Provided records Block Start

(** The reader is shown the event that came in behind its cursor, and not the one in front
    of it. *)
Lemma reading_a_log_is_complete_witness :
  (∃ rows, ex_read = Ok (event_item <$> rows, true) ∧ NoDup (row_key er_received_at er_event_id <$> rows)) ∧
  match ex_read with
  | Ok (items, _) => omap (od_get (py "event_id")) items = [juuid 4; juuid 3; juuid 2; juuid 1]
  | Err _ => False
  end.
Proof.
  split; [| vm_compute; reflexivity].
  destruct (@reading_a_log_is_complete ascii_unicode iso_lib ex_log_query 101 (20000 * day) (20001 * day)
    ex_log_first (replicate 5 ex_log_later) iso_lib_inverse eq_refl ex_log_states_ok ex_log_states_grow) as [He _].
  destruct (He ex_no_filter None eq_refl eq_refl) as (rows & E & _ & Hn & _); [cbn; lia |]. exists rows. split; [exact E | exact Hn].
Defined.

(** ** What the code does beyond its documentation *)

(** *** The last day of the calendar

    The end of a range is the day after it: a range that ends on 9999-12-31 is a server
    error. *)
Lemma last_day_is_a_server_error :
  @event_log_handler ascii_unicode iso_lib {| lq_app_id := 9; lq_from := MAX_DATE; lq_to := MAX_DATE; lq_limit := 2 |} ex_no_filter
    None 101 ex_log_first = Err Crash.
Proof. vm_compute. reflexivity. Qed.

Provided records Block End
Provided records Block Start

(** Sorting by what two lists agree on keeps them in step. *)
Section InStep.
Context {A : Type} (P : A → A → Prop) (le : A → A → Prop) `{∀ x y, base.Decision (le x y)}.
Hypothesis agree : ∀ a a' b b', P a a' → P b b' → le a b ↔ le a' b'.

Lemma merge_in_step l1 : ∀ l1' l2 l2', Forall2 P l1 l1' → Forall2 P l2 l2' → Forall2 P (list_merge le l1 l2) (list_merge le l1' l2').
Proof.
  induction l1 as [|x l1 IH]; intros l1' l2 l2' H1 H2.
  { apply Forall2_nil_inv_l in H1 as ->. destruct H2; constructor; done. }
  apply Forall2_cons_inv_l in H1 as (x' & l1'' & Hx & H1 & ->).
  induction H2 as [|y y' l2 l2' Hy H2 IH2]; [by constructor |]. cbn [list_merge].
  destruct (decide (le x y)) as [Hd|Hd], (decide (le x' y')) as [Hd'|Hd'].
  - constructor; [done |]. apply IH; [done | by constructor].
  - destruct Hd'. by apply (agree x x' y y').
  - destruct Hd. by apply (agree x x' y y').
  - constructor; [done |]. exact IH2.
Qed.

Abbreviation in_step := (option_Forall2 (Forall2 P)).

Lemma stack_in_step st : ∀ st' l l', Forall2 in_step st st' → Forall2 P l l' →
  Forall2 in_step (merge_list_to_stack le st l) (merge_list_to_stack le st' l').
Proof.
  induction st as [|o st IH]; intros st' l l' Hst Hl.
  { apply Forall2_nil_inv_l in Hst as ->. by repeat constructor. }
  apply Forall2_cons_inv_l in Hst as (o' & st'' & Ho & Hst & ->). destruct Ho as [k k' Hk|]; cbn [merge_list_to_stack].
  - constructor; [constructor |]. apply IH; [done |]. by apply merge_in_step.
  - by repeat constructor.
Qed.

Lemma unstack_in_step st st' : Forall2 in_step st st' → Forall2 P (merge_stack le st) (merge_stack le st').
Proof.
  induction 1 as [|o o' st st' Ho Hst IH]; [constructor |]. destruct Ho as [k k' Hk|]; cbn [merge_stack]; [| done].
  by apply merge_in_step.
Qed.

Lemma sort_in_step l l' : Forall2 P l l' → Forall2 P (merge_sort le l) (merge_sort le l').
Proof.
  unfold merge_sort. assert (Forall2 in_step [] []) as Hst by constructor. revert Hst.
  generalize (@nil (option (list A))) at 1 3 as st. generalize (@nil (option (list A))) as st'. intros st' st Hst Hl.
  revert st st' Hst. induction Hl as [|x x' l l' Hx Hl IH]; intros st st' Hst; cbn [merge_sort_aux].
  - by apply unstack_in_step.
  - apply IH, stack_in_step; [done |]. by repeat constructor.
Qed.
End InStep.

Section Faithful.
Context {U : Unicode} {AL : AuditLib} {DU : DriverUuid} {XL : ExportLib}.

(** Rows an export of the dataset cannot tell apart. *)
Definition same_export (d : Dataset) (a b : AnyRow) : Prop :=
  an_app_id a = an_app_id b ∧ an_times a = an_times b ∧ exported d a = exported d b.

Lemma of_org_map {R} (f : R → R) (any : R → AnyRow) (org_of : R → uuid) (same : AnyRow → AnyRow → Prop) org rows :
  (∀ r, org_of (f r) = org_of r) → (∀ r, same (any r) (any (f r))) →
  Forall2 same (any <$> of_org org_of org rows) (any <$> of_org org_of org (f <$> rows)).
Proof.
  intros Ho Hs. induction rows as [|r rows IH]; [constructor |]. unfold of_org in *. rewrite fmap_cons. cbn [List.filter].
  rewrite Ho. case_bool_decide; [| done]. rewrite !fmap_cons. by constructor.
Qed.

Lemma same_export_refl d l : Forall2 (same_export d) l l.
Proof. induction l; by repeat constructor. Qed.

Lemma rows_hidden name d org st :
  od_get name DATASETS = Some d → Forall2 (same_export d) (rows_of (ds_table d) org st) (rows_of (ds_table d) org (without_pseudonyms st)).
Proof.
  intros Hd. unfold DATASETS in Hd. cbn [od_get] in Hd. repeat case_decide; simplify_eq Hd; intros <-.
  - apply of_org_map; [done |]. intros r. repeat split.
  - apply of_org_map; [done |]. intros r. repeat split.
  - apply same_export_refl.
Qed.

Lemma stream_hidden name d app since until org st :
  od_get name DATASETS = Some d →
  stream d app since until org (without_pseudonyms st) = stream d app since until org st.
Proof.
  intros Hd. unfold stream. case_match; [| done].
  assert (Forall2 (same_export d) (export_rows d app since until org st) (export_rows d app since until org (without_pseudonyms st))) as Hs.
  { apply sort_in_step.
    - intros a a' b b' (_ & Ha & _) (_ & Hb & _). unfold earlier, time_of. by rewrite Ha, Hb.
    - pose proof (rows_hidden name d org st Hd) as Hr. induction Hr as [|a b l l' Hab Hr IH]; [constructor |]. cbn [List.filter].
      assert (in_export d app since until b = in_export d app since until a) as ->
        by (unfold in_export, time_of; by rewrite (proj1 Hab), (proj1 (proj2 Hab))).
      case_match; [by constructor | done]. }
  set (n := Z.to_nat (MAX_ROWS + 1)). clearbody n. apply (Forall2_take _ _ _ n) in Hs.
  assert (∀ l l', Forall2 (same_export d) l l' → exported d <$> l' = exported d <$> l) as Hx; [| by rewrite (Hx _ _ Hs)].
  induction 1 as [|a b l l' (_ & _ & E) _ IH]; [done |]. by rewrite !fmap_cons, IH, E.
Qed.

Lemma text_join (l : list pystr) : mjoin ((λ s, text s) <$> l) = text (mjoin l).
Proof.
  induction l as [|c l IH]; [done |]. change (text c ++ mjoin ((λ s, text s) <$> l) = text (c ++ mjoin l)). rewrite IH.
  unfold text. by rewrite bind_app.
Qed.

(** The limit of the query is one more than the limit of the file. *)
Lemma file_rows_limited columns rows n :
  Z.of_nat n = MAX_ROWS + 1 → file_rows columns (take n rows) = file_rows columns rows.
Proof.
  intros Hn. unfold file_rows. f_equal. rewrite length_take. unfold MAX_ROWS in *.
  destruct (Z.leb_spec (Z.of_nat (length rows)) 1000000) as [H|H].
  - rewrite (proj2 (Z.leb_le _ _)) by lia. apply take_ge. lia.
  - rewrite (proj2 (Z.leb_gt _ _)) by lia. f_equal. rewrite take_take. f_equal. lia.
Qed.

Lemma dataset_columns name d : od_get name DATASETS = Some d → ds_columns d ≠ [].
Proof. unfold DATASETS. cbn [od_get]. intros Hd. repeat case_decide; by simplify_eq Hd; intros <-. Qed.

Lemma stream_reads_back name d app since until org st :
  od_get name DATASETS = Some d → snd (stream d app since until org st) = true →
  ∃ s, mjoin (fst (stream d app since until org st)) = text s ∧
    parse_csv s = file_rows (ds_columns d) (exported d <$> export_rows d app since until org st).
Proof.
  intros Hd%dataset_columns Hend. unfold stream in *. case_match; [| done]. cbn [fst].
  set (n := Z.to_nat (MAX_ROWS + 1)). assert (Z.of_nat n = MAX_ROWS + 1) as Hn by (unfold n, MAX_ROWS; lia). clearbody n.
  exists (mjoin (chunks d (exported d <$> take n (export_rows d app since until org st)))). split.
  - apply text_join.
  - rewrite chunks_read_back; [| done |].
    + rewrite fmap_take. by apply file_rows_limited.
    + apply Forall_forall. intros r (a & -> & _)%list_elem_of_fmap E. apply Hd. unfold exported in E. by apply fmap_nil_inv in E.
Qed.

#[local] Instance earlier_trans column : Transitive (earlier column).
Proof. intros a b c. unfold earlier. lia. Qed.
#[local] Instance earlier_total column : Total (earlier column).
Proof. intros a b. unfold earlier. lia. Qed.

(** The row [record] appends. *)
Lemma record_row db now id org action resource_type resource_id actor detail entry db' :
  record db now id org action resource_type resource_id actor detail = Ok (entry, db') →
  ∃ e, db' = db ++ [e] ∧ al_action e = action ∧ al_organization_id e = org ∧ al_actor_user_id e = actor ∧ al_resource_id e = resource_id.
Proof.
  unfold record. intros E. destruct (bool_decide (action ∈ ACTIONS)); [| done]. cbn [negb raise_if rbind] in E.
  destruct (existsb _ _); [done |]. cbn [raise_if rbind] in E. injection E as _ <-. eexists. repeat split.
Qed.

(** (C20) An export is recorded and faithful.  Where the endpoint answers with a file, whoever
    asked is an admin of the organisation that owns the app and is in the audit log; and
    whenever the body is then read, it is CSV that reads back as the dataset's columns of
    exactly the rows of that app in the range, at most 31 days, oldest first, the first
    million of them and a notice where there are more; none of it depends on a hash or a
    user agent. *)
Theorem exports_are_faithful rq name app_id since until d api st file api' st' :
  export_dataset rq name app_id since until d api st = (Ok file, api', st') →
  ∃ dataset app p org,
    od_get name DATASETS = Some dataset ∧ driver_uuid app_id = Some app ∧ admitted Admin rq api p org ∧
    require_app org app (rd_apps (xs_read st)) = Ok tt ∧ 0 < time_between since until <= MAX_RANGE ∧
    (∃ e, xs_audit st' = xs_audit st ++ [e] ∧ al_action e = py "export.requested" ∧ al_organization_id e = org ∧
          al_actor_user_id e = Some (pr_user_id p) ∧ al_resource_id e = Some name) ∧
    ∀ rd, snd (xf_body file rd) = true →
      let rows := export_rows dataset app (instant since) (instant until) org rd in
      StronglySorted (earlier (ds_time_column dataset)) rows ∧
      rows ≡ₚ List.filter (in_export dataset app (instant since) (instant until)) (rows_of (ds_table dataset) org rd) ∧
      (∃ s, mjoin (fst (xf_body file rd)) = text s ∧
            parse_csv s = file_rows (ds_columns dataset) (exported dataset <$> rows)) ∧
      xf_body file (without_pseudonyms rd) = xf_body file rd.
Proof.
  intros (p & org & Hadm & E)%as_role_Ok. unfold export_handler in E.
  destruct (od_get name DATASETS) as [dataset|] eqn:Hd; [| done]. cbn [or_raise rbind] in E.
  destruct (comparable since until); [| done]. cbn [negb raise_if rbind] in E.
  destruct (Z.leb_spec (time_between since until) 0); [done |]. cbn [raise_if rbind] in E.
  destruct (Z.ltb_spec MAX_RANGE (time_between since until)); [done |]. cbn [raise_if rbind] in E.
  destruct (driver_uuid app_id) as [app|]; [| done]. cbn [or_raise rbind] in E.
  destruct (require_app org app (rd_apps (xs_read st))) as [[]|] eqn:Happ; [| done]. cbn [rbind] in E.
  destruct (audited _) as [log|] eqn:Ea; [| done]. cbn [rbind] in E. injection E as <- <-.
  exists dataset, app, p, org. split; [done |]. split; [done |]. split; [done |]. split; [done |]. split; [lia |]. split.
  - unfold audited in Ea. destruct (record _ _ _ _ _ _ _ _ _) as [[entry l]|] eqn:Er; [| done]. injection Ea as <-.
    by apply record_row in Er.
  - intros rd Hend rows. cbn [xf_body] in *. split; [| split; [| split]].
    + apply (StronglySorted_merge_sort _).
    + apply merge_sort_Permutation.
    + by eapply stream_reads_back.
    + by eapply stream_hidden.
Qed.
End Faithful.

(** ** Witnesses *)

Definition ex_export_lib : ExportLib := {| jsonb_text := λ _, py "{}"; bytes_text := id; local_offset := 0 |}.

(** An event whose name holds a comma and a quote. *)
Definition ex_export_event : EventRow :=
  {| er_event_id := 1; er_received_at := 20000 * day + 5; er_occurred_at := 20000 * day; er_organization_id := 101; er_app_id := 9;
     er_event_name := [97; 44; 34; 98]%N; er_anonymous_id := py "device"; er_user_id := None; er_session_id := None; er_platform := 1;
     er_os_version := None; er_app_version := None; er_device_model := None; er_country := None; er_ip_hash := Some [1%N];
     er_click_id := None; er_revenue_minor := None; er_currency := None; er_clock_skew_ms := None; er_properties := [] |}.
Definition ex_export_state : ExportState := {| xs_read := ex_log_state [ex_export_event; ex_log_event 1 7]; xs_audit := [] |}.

Provided records Block End

Write down, word for word, the lines above from the one containing "set (n := Z.to_nat (MAX_ROWS + 1)). assert" through the one containing "user agent. *)", both ends included.

  set (n := Z.to_nat (MAX_ROWS + 1)). assert (Z.of_nat n = MAX_ROWS + 1) as Hn by (unfold n, MAX_ROWS; lia). clearbody n.
  exists (mjoin (chunks d (exported d <$> take n (export_rows d app since until org st)))). split.
  - apply text_join.
  - rewrite chunks_read_back; [| done |].
    + rewrite fmap_take. by apply file_rows_limited.
    + apply Forall_forall. intros r (a & -> & _)%list_elem_of_fmap E. apply Hd. unfold exported in E. by apply fmap_nil_inv in E.
Qed.

#[local] Instance earlier_trans column : Transitive (earlier column).
Proof. intros a b c. unfold earlier. lia. Qed.
#[local] Instance earlier_total column : Total (earlier column).
Proof. intros a b. unfold earlier. lia. Qed.

(** The row [record] appends. *)
Lemma record_row db now id org action resource_type resource_id actor detail entry db' :
  record db now id org action resource_type resource_id actor detail = Ok (entry, db') →
  ∃ e, db' = db ++ [e] ∧ al_action e = action ∧ al_organization_id e = org ∧ al_actor_user_id e = actor ∧ al_resource_id e = resource_id.
Proof.
  unfold record. intros E. destruct (bool_decide (action ∈ ACTIONS)); [| done]. cbn [negb raise_if rbind] in E.
  destruct (existsb _ _); [done |]. cbn [raise_if rbind] in E. injection E as _ <-. eexists. repeat split.
Qed.

(** (C20) An export is recorded and faithful.  Where the endpoint answers with a file, whoever
    asked is an admin of the organisation that owns the app and is in the audit log; and
    whenever the body is then read, it is CSV that reads back as the dataset's columns of
    exactly the rows of that app in the range, at most 31 days, oldest first, the first
    million of them and a notice where there are more; none of it depends on a hash or a
    user agent. *)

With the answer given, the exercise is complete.